Intaian Bahaya Limbah Kendaraan Listrik

  • Di balik upaya mendorong kendaraan yang diklaim lebih ramah lingkungan, ada potensi bahaya tersendiri dari limbah kendaraan listrik.
Nasional
Chrisna Chanis Cara

Chrisna Chanis Cara

Author

JAKARTA—Pemerintah baru saja menetapkan sejumlah insentif fiskal untuk mendorong pengembangan ekosistem kendaraan bermotor listrik berbasis baterai (KBLBB). Insentif itu berupa tax holiday, pembebasan Pajak Pertambahan Nilai (PPN) atas bahan baku pembuatan baterai dan impor peralatan pabrik, bea masuk 0% hingga kucuran Rp7 triliun untuk insentif pembelian kendaraan listrik. 
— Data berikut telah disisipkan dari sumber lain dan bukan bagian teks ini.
(** ** Challenges cannot be broken out of *)

(** No control character: nothing that ends a header line. *)
Definition header_safe (c : byte) : bool := (32 <=? bz c) && negb (beq c x7f).

(** *** Reading a challenge back

    What a client makes of the header: the scheme, and attributes whose values
    are quoted strings (RFC 9110 section 5.6.4: a backslash quotes the octet after
    it, and a quotation mark that is not quoted ends the string). *)

(** After the opening quotation mark: the value, and what follows the closing one. *)
Fixpoint read_quoted (s : bytes) : option (bytes * bytes) :=
  match s with
  | [] => None
  | c :: t =>
      if beq c x22 then Some ([], t)
      else if beq c x5c then
        match t with
        | [] => None
        | d :: t => '(v, r) ← read_quoted t; Some (d :: v, r)
        end
      else '(v, r) ← read_quoted t; Some (c :: v, r)
  end.

Fixpoint read_params (fuel : nat) (s : bytes) : option (list (bytes * bytes)) :=
  match fuel with
  | O => None
  | S n =>
      i ← IndexByte s "="%byte;
      match drop (S i) s with
      | x22 :: t =>
          '(v, r) ← read_quoted t;
          match r with
          | [] => Some [(take i s, v)]
          | _ => r ← strip_prefix #", " r; cons (take i s, v) <$> read_params n r
          end
      | _ => None
      end
  end.

(** The attributes of a Bearer challenge; the number of octets is enough fuel. *)
Definition read_challenge (v : bytes) : option (list (bytes * bytes)) :=
  if bool_decide (v = #"Bearer") then Some []
  else t ← strip_prefix #"Bearer " v; read_params (length t) t.

(** The octets between the quotation marks leave them where they are. *)
Fixpoint quotes_closed (s : bytes) : bool :=
  match s with
  | [] => true
  | c :: t =>
      if beq c x22 then false
      else if beq c x5c then match t with [] => false | _ :: t => quotes_closed t end
      else quotes_closed t
  end.

Fixpoint unquoted (s : bytes) : bytes :=
  match s with
  | [] => []
  | c :: t => if beq c x5c then match t with [] => [] | d :: t => d :: unquoted t end else c :: unquoted t
  end.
Di balik upaya mendorong kendaraan yang diklaim lebih ramah lingkungan, ada potensi bahaya tersendiri dari limbah kendaraan listrik. Hal ini pernah diungkap Kementerian Lingkungan Hidup dan Kehutanan (KLHK). KLHK menyebut ada sejumlah persoalan limbah dari program kendaraan listrik.

Pertama yakni potensi limbah yang berasal dari sumber listriknya. Emisi bakal tetap ada jika pembangkit listrik untuk mengecas baterai masih menggunakan bahan bakar fosil seperti batu bara. Kedua, produksi baterai kendaraan listrik menggunakan logam-logam dan mineral hasil tambang yang berpotensi menimbulkan kerusakan dan pencemaran lingkungan. 
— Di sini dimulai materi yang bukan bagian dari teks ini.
Lemma dec_standard_ext t t' m m' :
  (∀ n, n ∈ standard_names → assoc n m = assoc n m') → (∀ n, n ∈ standard_names → t n = t' n) →
  dec_standard t m = dec_standard t' m'.
Proof. intros Hm Ht. unfold dec_standard. by ext_fields Hm Ht. Qed.

Lemma dec_standard_fields s t :
  date_ok (UpdatedAt s) →
  (∀ n j, assoc n (flatten (StandardClaims_fields s)) = Some j → t n = Some (print j)) →
  dec_standard t (flatten (StandardClaims_fields s)) = Ok (read_standard s).
Proof.
  intros Hu Ht. unfold dec_standard.
  assert (Ha : field (flatten (StandardClaims_fields s)) #"address" None (dec_ptr dec_address) = Ok (sc_Address s)).
  { rewrite <- (option_fmap_id (sc_Address s)) at 1. apply (field_ptr _) with (enc := Address_json); [by_names| |done].
    intros a _. split; [apply dec_Address_json|done]. }
  rewrite Ha. read_fields Ht. by destruct s.
Qed.

#[export] #[refine] Instance StandardClaims_laws : FlatLaws StandardClaims := {
  faithful := standard_faithful; returned := read_standard }.
Proof.
  - by_names.
  - intros s. exact (flatten_names (StandardClaims_fields s)).
  - intros s [Hs Ha Hu]. utf8_hyps. apply flatten_wf; [done|]. values_wf.
    intros j Hj. destruct (sc_Address s) as [a|]; [|done]. injection Hj as <-.
    destruct (Address_wf a (Ha a eq_refl)). split; [done|lia].
  - intros t t' m m'. apply dec_standard_ext.
  - intros s t [_ _ Hu]. by apply dec_standard_fields.
Defined.

(** ** The provider claim sets *)

Record GoogleClaims := mkGoogleClaims {
  HostedDomain : bytes; g_AuthorizedParty : bytes; g_AccessTokenHash : bytes }.

Definition GoogleClaims_fields (c : GoogleClaims) : list (bytes * option json) :=
  [ (#"hd", opt_string (HostedDomain c)); (#"azp", opt_string (g_AuthorizedParty c));
    (#"at_hash", opt_string (g_AccessTokenHash c))].

Definition dec_google (m : list (bytes * json)) : res GoogleClaims :=
  hd ← field m #"hd" [] dec_string;
  azp ← field m #"azp" [] dec_string;
  at_hash ← field m #"at_hash" [] dec_string;
  Ok (mkGoogleClaims hd azp at_hash).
Ketiga, daur ulang baterai kendaraan listrik berpotensi menghasilkan air limbah, limbah B3 dan emisi. Kasubdit Pengendalian Pencemaran Udara KLHK, Ratna Kartikasari, mengatakan baterai lithium pada mobil listrik umumnya terdiri dari casing, anoda, katoda, separator, elektrolit, dan komponen lain. “Baterai lithium mengandung logam berat yang dapat mengakibatkan risiko lingkungan dan senyawa organik. Ini memiliki efek buruk pada kesehatan hewan dan manusia,” ujar Ratna, dikutip dari siej.or.id, Selasa 21 Maret 2023.

Life Cycle Sebagai Solusi

Guru Besar Institut Teknologi Sepuluh Nopember (ITS), Joni Hermana mengatakan perpindahan kendaraan berbasis BBM ke listrik kurang tepat jika tujuannnya adalah menekan emisi karbon. “Yang jadi persoalan, emisinya tidak berkurang. Justru timbul limbah baterai,” ujarnya.
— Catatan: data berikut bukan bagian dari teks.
(* ===== verification/AesKw.v ===== *)
(** * AesKw: jwe_aeskw.go, AES Key Wrap

    RFC 3394 on the block cipher of crypto/aes, which is a parameter: a
    permutation of 16-octet blocks for each key.  The loops are folds over their
    index ranges. *)

From S2P Require Import Prelude Errors GoLib.

(** [aes.Block.Encrypt] and [Decrypt] on one block. *)
Class AES := {
  aes_Encrypt : bytes → bytes → bytes;
  aes_Decrypt : bytes → bytes → bytes }.

(** FIPS 197: for each key the cipher is a permutation of blocks. *)
Class AESLaws `{AES} := {
  aes_Encrypt_length : ∀ key b, length b = 16%nat → length (aes_Encrypt key b) = 16%nat;
  aes_Decrypt_length : ∀ key b, length b = 16%nat → length (aes_Decrypt key b) = 16%nat;
  aes_Decrypt_Encrypt : ∀ key b, length b = 16%nat → aes_Decrypt key (aes_Encrypt key b) = b;
  aes_Encrypt_Decrypt : ∀ key b, length b = 16%nat → aes_Encrypt key (aes_Decrypt key b) = b }.

(** [aes.NewCipher] fails on a key of another length. *)
Definition NewCipher (key : bytes) : res () :=
  if bool_decide (len key ∈ [16; 24; 32]) then Ok () else fail (ErrText "crypto/aes: invalid key size").

(** [binary.BigEndian.Uint64] and [PutUint64]. *)
Definition Uint64 (b : bytes) : Z := be_val b.
Definition PutUint64 (v : Z) : bytes := be_bytes 8 v.

(** [r[i*8:(i+1)*8]], and [copy] into it. *)
Definition block_at (r : bytes) (i : nat) : bytes := take 8 (drop (i * 8) r).
Definition set_block (r : bytes) (i : nat) (b : bytes) : bytes :=
  take (i * 8) r ++ b ++ drop ((i + 1) * 8) r.

Definition aesKWDefaultIV : bytes := replicate 8 xa6.

(** The round counter, a [uint64]. *)
Definition kw_counter (n j i : nat) : Z := Z.of_nat (n * j + i + 1) mod 2 ^ 64.

Section KeyWrap.
Context `{AES}.

(** The bodies of the two inner loops, on the register and the blocks. *)
Definition wrap_step (kek : bytes) (n j : nat) (s : bytes * bytes) (i : nat) : bytes * bytes :=
  let '(a, r) := s in
  let buf := aes_Encrypt kek (a ++ block_at r i) in
  (PutUint64 (Z.lxor (Uint64 (take 8 buf)) (kw_counter n j i)), set_block r i (drop 8 buf)).

Definition unwrap_step (kek : bytes) (n j : nat) (s : bytes * bytes) (i : nat) : bytes * bytes :=
  let '(a, r) := s in
  let buf := aes_Decrypt kek (PutUint64 (Z.lxor (Uint64 a) (kw_counter n j i)) ++ block_at r i) in
  (take 8 buf, set_block r i (drop 8 buf)).

(** The double loops, upwards and downwards. *)
Definition wrap_rounds (kek : bytes) (n : nat) (s : bytes * bytes) : bytes * bytes :=
  fold_left (λ s j, fold_left (wrap_step kek n j) (seq 0 n) s) (seq 0 6) s.

Definition unwrap_rounds (kek : bytes) (n : nat) (s : bytes * bytes) : bytes * bytes :=
  fold_left (λ s j, fold_left (unwrap_step kek n j) (rev (seq 0 n)) s) (rev (seq 0 6)) s.

Definition aesKWWrap (kek plaintext : bytes) : res bytes :=
  if (len plaintext <? 16) || negb (len plaintext mod 8 =? 0) then fail ErrMalformedKey
  else
    _ ← NewCipher kek;
    let n := (length plaintext / 8)%nat in
    let '(a, r) := wrap_rounds kek n (aesKWDefaultIV, plaintext) in
    Ok (a ++ r).

Definition aesKWUnwrap (kek ciphertext : bytes) : res bytes :=
  if (len ciphertext <? 24) || negb (len ciphertext mod 8 =? 0) then fail ErrDecryptionFailed
  else
    _ ← NewCipher kek;
    let n := (length ciphertext / 8 - 1)%nat in
    let '(a, out) := unwrap_rounds kek n (take 8 ciphertext, drop 8 ciphertext) in
    if negb (bool_decide (a = aesKWDefaultIV)) then fail ErrDecryptionFailed else Ok out.
End KeyWrap.

(** ** The two directions undo each other *)

Section Folds.
Context {S I : Type} (P : S → Prop) (f g : S → I → S).

(** A loop run backwards with the inverse body restores the state. *)
Lemma fold_undo l s :
  (∀ s x, x ∈ l → P s → P (f s x) ∧ g (f s x) x = s) → P s →
  P (fold_left f l s) ∧ fold_left g (rev l) (fold_left f l s) = s.
Proof.
  intros Hf. revert s. induction l as [|x l IH]; intros s Hs; [done|]. cbn [fold_left rev].
  destruct (Hf s x ltac:(left) Hs) as [Hp Hg].
  destruct (IH (λ s y Hy, Hf s y (list_elem_of_further _ _ _ Hy)) (f s x) Hp) as [Hl Hr].
  split; [done|]. by rewrite fold_left_app, Hr.
Qed.
End Folds.

(** The register and [n] blocks. *)
Definition kw_state (n : nat) (s : bytes * bytes) : Prop :=
  length s.1 = 8%nat ∧ length s.2 = (n * 8)%nat.

Lemma length_set_block r i b n :
  length r = (n * 8)%nat → (i < n)%nat → length b = 8%nat → length (set_block r i b) = (n * 8)%nat.
Proof. intros Hr Hi Hb. unfold set_block. rewrite !length_app, length_take, length_drop. lia. Qed.

Lemma length_block_at r i n : length r = (n * 8)%nat → (i < n)%nat → length (block_at r i) = 8%nat.
Proof. intros Hr Hi. unfold block_at. rewrite length_take, length_drop. lia. Qed.

Lemma block_at_set r i b n :
  length r = (n * 8)%nat → (i < n)%nat → length b = 8%nat → block_at (set_block r i b) i = b.
Proof.
  intros Hr Hi Hb. unfold block_at, set_block.
  rewrite drop_app_length' by (rewrite length_take; lia). by rewrite take_app_length'.
Qed.

Lemma set_block_at r i b n :
  length r = (n * 8)%nat → (i < n)%nat → length b = 8%nat →
  set_block (set_block r i b) i (block_at r i) = r.
Proof.
  intros Hr Hi Hb. unfold set_block at 1. unfold set_block, block_at.
  rewrite take_app_length' by (rewrite length_take; lia).
  rewrite (app_assoc (take (i * 8) r) b), drop_app_length' by (rewrite length_app, length_take; lia).
  replace ((i + 1) * 8)%nat with (i * 8 + 8)%nat by lia.
  rewrite <- drop_drop. by rewrite !take_drop.
Qed.

Lemma kw_counter_range n j i : 0 ≤ kw_counter n j i < 2 ^ 64.
Proof. unfold kw_counter. by apply Z.mod_pos_bound. Qed.

Lemma lxor_range a b n : 0 ≤ n → 0 ≤ a < 2 ^ n → 0 ≤ b < 2 ^ n → 0 ≤ Z.lxor a b < 2 ^ n.
Proof.
  intros Hn Ha Hb. assert (Hnn : 0 ≤ Z.lxor a b) by (apply Z.lxor_nonneg; lia).
  split; [done|]. destruct (decide (Z.lxor a b = 0)) as [->|Hz]; [lia|].
  apply Z.log2_lt_pow2; [lia|].
  pose proof (Z.log2_lxor a b ltac:(lia) ltac:(lia)) as Hl.
  assert (Hlog : ∀ c, 0 ≤ c < 2 ^ n → Z.log2 c < n ∨ c = 0).
  { intros c Hc. destruct (decide (c = 0)); [by right|left]. apply Z.log2_lt_pow2; lia. }
  destruct (Hlog a Ha) as [Hla| ->], (Hlog b Hb) as [Hlb| ->]; rewrite ?Z.lxor_0_l, ?Z.lxor_0_r in *; lia.
Qed.

(** Masking with the counter twice changes nothing. *)
Lemma PutUint64_lxor b t :
  length b = 8%nat → 0 ≤ t < 2 ^ 64 →
  PutUint64 (Z.lxor (Uint64 (PutUint64 (Z.lxor (Uint64 b) t))) t) = b.
Proof.
  intros Hb Ht. unfold PutUint64, Uint64. pose proof (be_val_bound b) as Hv.
  unfold len in Hv. rewrite Hb in Hv. change (256 ^ Z.of_nat 8) with (2 ^ 64) in Hv.
  rewrite be_val_bytes. change (256 ^ Z.of_nat 8) with (2 ^ 64).
  rewrite Z.mod_small by (apply lxor_range; lia).
  rewrite Z.lxor_assoc, Z.lxor_nilpotent, Z.lxor_0_r. rewrite <- Hb. apply be_bytes_val.
Qed.

Section Inverse.
Context `{AESLaws}.

Lemma halves (b : bytes) : length b = 16%nat → length (take 8 b) = 8%nat ∧ length (drop 8 b) = 8%nat.
Proof. intros Hb. rewrite length_take, length_drop. lia. Qed.

Lemma unwrap_wrap_step kek n j s i :
  (i < n)%nat → kw_state n s →
  kw_state n (wrap_step kek n j s i) ∧ unwrap_step kek n j (wrap_step kek n j s i) i = s.
Proof.
  destruct s as [a r]. intros Hi [Ha Hr]. cbn in Ha, Hr. unfold wrap_step.
  pose proof (length_block_at r i n Hr Hi) as Hb.
  assert (Hin : length (a ++ block_at r i) = 16%nat) by (rewrite length_app; lia).
  pose proof (aes_Encrypt_length kek _ Hin) as Hbuf.
  remember (aes_Encrypt kek (a ++ block_at r i)) as buf eqn:Hdef.
  destruct (halves buf Hbuf) as [Ht Hd].
  split; [exact (conj (length_be_bytes 8 _) (length_set_block r i _ n Hr Hi Hd))|].
  unfold unwrap_step. rewrite PutUint64_lxor by (done || apply kw_counter_range).
  rewrite (block_at_set r i (drop 8 buf) n) by done. rewrite take_drop. subst buf.
  rewrite aes_Decrypt_Encrypt by done.
  rewrite take_app_length', drop_app_length' by done. by rewrite (set_block_at r i _ n).
Qed.

Lemma wrap_unwrap_step kek n j s i :
  (i < n)%nat → kw_state n s →
  kw_state n (unwrap_step kek n j s i) ∧ wrap_step kek n j (unwrap_step kek n j s i) i = s.
Proof.
  destruct s as [a r]. intros Hi [Ha Hr]. cbn in Ha, Hr. unfold unwrap_step.
  pose proof (length_block_at r i n Hr Hi) as Hb.
  set (m := PutUint64 (Z.lxor (Uint64 a) (kw_counter n j i))).
  assert (Hm : length m = 8%nat) by apply length_be_bytes.
  assert (Hin : length (m ++ block_at r i) = 16%nat) by (rewrite length_app; lia).
  pose proof (aes_Decrypt_length kek _ Hin) as Hbuf.
  remember (aes_Decrypt kek (m ++ block_at r i)) as buf eqn:Hdef.
  destruct (halves buf Hbuf) as [Ht Hd].
  split; [exact (conj Ht (length_set_block r i _ n Hr Hi Hd))|].
  unfold wrap_step. rewrite (block_at_set r i (drop 8 buf) n) by done. rewrite take_drop. subst buf.
  rewrite aes_Encrypt_Decrypt by done.
  rewrite take_app_length', drop_app_length' by done. unfold m.
  rewrite PutUint64_lxor by (done || apply kw_counter_range). by rewrite (set_block_at r i _ n).
Qed.

Lemma unwrap_wrap_rounds kek n s :
  kw_state n s → kw_state n (wrap_rounds kek n s) ∧ unwrap_rounds kek n (wrap_rounds kek n s) = s.
Proof.
  apply (fold_undo (kw_state n)). intros t j _ Ht. apply (fold_undo (kw_state n)); [|done].
  intros u i Hi. apply unwrap_wrap_step. apply elem_of_seq in Hi. lia.
Qed.

Lemma wrap_unwrap_rounds kek n s :
  kw_state n s → kw_state n (unwrap_rounds kek n s) ∧ wrap_rounds kek n (unwrap_rounds kek n s) = s.
Proof.
  assert (Hin : ∀ j t, kw_state n t →
    kw_state n (fold_left (unwrap_step kek n j) (rev (seq 0 n)) t) ∧
    fold_left (wrap_step kek n j) (seq 0 n) (fold_left (unwrap_step kek n j) (rev (seq 0 n)) t) = t).
  { intros j t. rewrite <- (rev_involutive (seq 0 n)) at 2. apply (fold_undo (kw_state n)).
    intros u i Hi. apply wrap_unwrap_step. apply list_elem_of_In, in_rev, list_elem_of_In, elem_of_seq in Hi. lia. }
  unfold wrap_rounds. rewrite <- (rev_involutive (seq 0 6)). apply (fold_undo (kw_state n)).
  intros t j _. apply Hin.
Qed.
End Inverse.

Section KeyWrapSpec.
Context `{AESLaws}.

Lemma multiple8 (b : bytes) : len b mod 8 =? 0 = true ↔ length b = (length b / 8 * 8)%nat.
Proof.
  rewrite Z.eqb_eq. unfold len. change 8 with (Z.of_nat 8). rewrite <- (Nat2Z.inj_mod (length b) 8).
  pose proof (Nat.div_mod_eq (length b) 8). lia.
Qed.

Lemma aesKWWrap_Ok kek p c :
  aesKWWrap kek p = Ok c ↔
  ∃ n, length p = (n * 8)%nat ∧ (2 ≤ n)%nat ∧ NewCipher kek = Ok () ∧
    wrap_rounds kek n (aesKWDefaultIV, p) = (take 8 c, drop 8 c).
Proof.
  unfold aesKWWrap. split.
  - destruct (_ || _) eqn:Hg; [done|]. apply orb_false_iff in Hg as [Hl Hm%negb_false_iff].
    apply multiple8 in Hm. destruct (NewCipher kek) as [[]|]; [|done]. cbn [mbind result_bind].
    set (n := (length p / 8)%nat) in *.
    assert (Hs : kw_state n (aesKWDefaultIV, p)) by done.
    destruct (unwrap_wrap_rounds kek n _ Hs) as [[Ha Hr] _].
    destruct (wrap_rounds _ _ _) as [a r] eqn:Hw. cbn in Ha, Hr. intros Hc%Ok_inj. subst c.
    exists n. rewrite take_app_length', drop_app_length' by done. unfold len in Hl.
    repeat split; [done|lia|done].
  - intros (n & Hn & H2 & Hk & Hw).
    rewrite (proj2 (Z.ltb_ge _ _)) by (unfold len; lia).
    rewrite (proj2 (multiple8 p)) by (rewrite Hn, Nat.div_mul; lia).
    rewrite Hk. cbn [orb negb mbind result_bind]. rewrite Hn, Nat.div_mul by lia.
    rewrite Hw. by rewrite take_drop.
Qed.

Lemma aesKWUnwrap_Ok kek c p :
  aesKWUnwrap kek c = Ok p ↔
  ∃ n, length c = ((n + 1) * 8)%nat ∧ (2 ≤ n)%nat ∧ NewCipher kek = Ok () ∧
    unwrap_rounds kek n (take 8 c, drop 8 c) = (aesKWDefaultIV, p).
Proof.
  unfold aesKWUnwrap. split.
  - destruct (_ || _) eqn:Hg; [done|]. apply orb_false_iff in Hg as [Hl Hm%negb_false_iff].
    apply multiple8 in Hm. unfold len in Hl. destruct (NewCipher kek) as [[]|]; [|done].
    cbn [mbind result_bind]. destruct (unwrap_rounds _ _ _) as [a r] eqn:Hu.
    destruct (decide (a = aesKWDefaultIV)) as [->|Ha]; [|by rewrite bool_decide_eq_false_2].
    rewrite bool_decide_eq_true_2 by done. cbn [negb]. intros Hr%Ok_inj. subst r.
    exists (length c / 8 - 1)%nat. repeat split; [lia|lia|done].
  - intros (n & Hn & H2 & Hk & Hu).
    rewrite (proj2 (Z.ltb_ge _ _)) by (unfold len; lia).
    rewrite (proj2 (multiple8 c)) by (rewrite Hn, Nat.div_mul; lia).
    rewrite Hk. cbn [orb negb mbind result_bind]. rewrite Hn, Nat.div_mul by lia.
    replace (n + 1 - 1)%nat with n by lia. rewrite Hu. by rewrite bool_decide_eq_true_2.
Qed.

Lemma unwrap_iff_wrap kek p c : aesKWUnwrap kek c = Ok p ↔ aesKWWrap kek p = Ok c.
Proof.
  rewrite aesKWUnwrap_Ok, aesKWWrap_Ok. split.
  - intros (n & Hn & H2 & Hk & Hu). exists n.
    assert (Hs : kw_state n (take 8 c, drop 8 c)) by (split; cbn; rewrite ?length_take, ?length_drop; lia).
    destruct (wrap_unwrap_rounds kek n _ Hs) as [[_ Hp] Hw]. rewrite Hu in *. by repeat split.
  - intros (n & Hn & H2 & Hk & Hw). exists n.
    assert (Hs : kw_state n (aesKWDefaultIV, p)) by done.
    destruct (unwrap_wrap_rounds kek n _ Hs) as [[Ha Hr] Hu]. rewrite Hw in *. cbn in Ha, Hr.
    rewrite length_take, length_drop in *. repeat split; [lia|done|done|done].
Qed.

Lemma aesKWWrap_length kek p c : aesKWWrap kek p = Ok c → len c = len p + 8.
Proof.
  rewrite aesKWWrap_Ok. intros (n & Hn & _ & _ & Hw).
  assert (Hs : kw_state n (aesKWDefaultIV, p)) by done.
  destruct (unwrap_wrap_rounds kek n _ Hs) as [[Ha Hr] _]. rewrite Hw in *. cbn in Ha, Hr.
  rewrite length_take, length_drop in *. unfold len. lia.
Qed.

Lemma aesKWWrap_total kek p :
  len kek = 32 → 16 ≤ len p → len p mod 8 = 0 → is_ok (aesKWWrap kek p) = true.
Proof.
  intros Hk Hp Hm. unfold aesKWWrap, NewCipher. rewrite Hk, Hm.
  rewrite (proj2 (Z.ltb_ge _ _)) by done. rewrite Z.eqb_refl.
  change (bool_decide (32 ∈ [16; 24; 32])) with true. cbn [orb negb mbind result_bind].
  by destruct (wrap_rounds _ _ _).
Qed.

(** C36: key wrap and key unwrap are exact inverses: under any usable key
    the unwrapping accepts precisely the outputs of the wrapping and returns
    what was wrapped, so every other ciphertext fails the integrity check; what
    is wrapped grows by 8 octets, and a plaintext of 16 octets or more in
    whole blocks is always wrapped. *)
Theorem key_wrap_inverse kek p c :
  (aesKWUnwrap kek c = Ok p ↔ aesKWWrap kek p = Ok c) ∧
  (aesKWWrap kek p = Ok c → len c = len p + 8) ∧
  (len kek = 32 → 16 ≤ len p → len p mod 8 = 0 → is_ok (aesKWWrap kek p) = true).
Proof. split; [apply unwrap_iff_wrap|]. split; [apply aesKWWrap_length|apply aesKWWrap_total]. Qed.
End KeyWrapSpec.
Merujuk sejumlah sumber, baterai kendaraan listrik memiliki masa hidup rata-rata 10 tahun. Limbahnya tidak bisa langsung dibuang sehingga berbahaya bagi manusia. Pemerintah perlu memikirkan cara mengelola limbah baterai menggunakan konsep Life Cycle Assessment (LCA). Kasus tidak tertanganinya limbah baterai rumah tangga menjadi salah satu indikator berbahayanya limbah baterai kendaraan listrik jika tidak ada sistem daur ulang. 

Di peta jalan percepatan kendaraan listrik nasional, PT Nasional Hijau Lestari (NHL) ditunjuk sebagai pihak yang melakukan daur ulang limbah baterai. Proses daur ulang baterai kendaraan listrik akan mengambil kembali logam-logam berharga seperti kobalt, aluminium, mangan, dan litium.

Pemerintah menargetkan angka produksi baterai kendaraan listrik dapat mencapai 600.000 unit untuk mobil dan 2,45 juta unit untuk sepeda motor pada tahun 2030. Target produksi baterai itu untuk mengimbangi jumlah kendaraan listrik sembilan tahun mendatang yang diproyeksi mencapai 2 juta unit mobil dan 13 juta unit sepeda motor.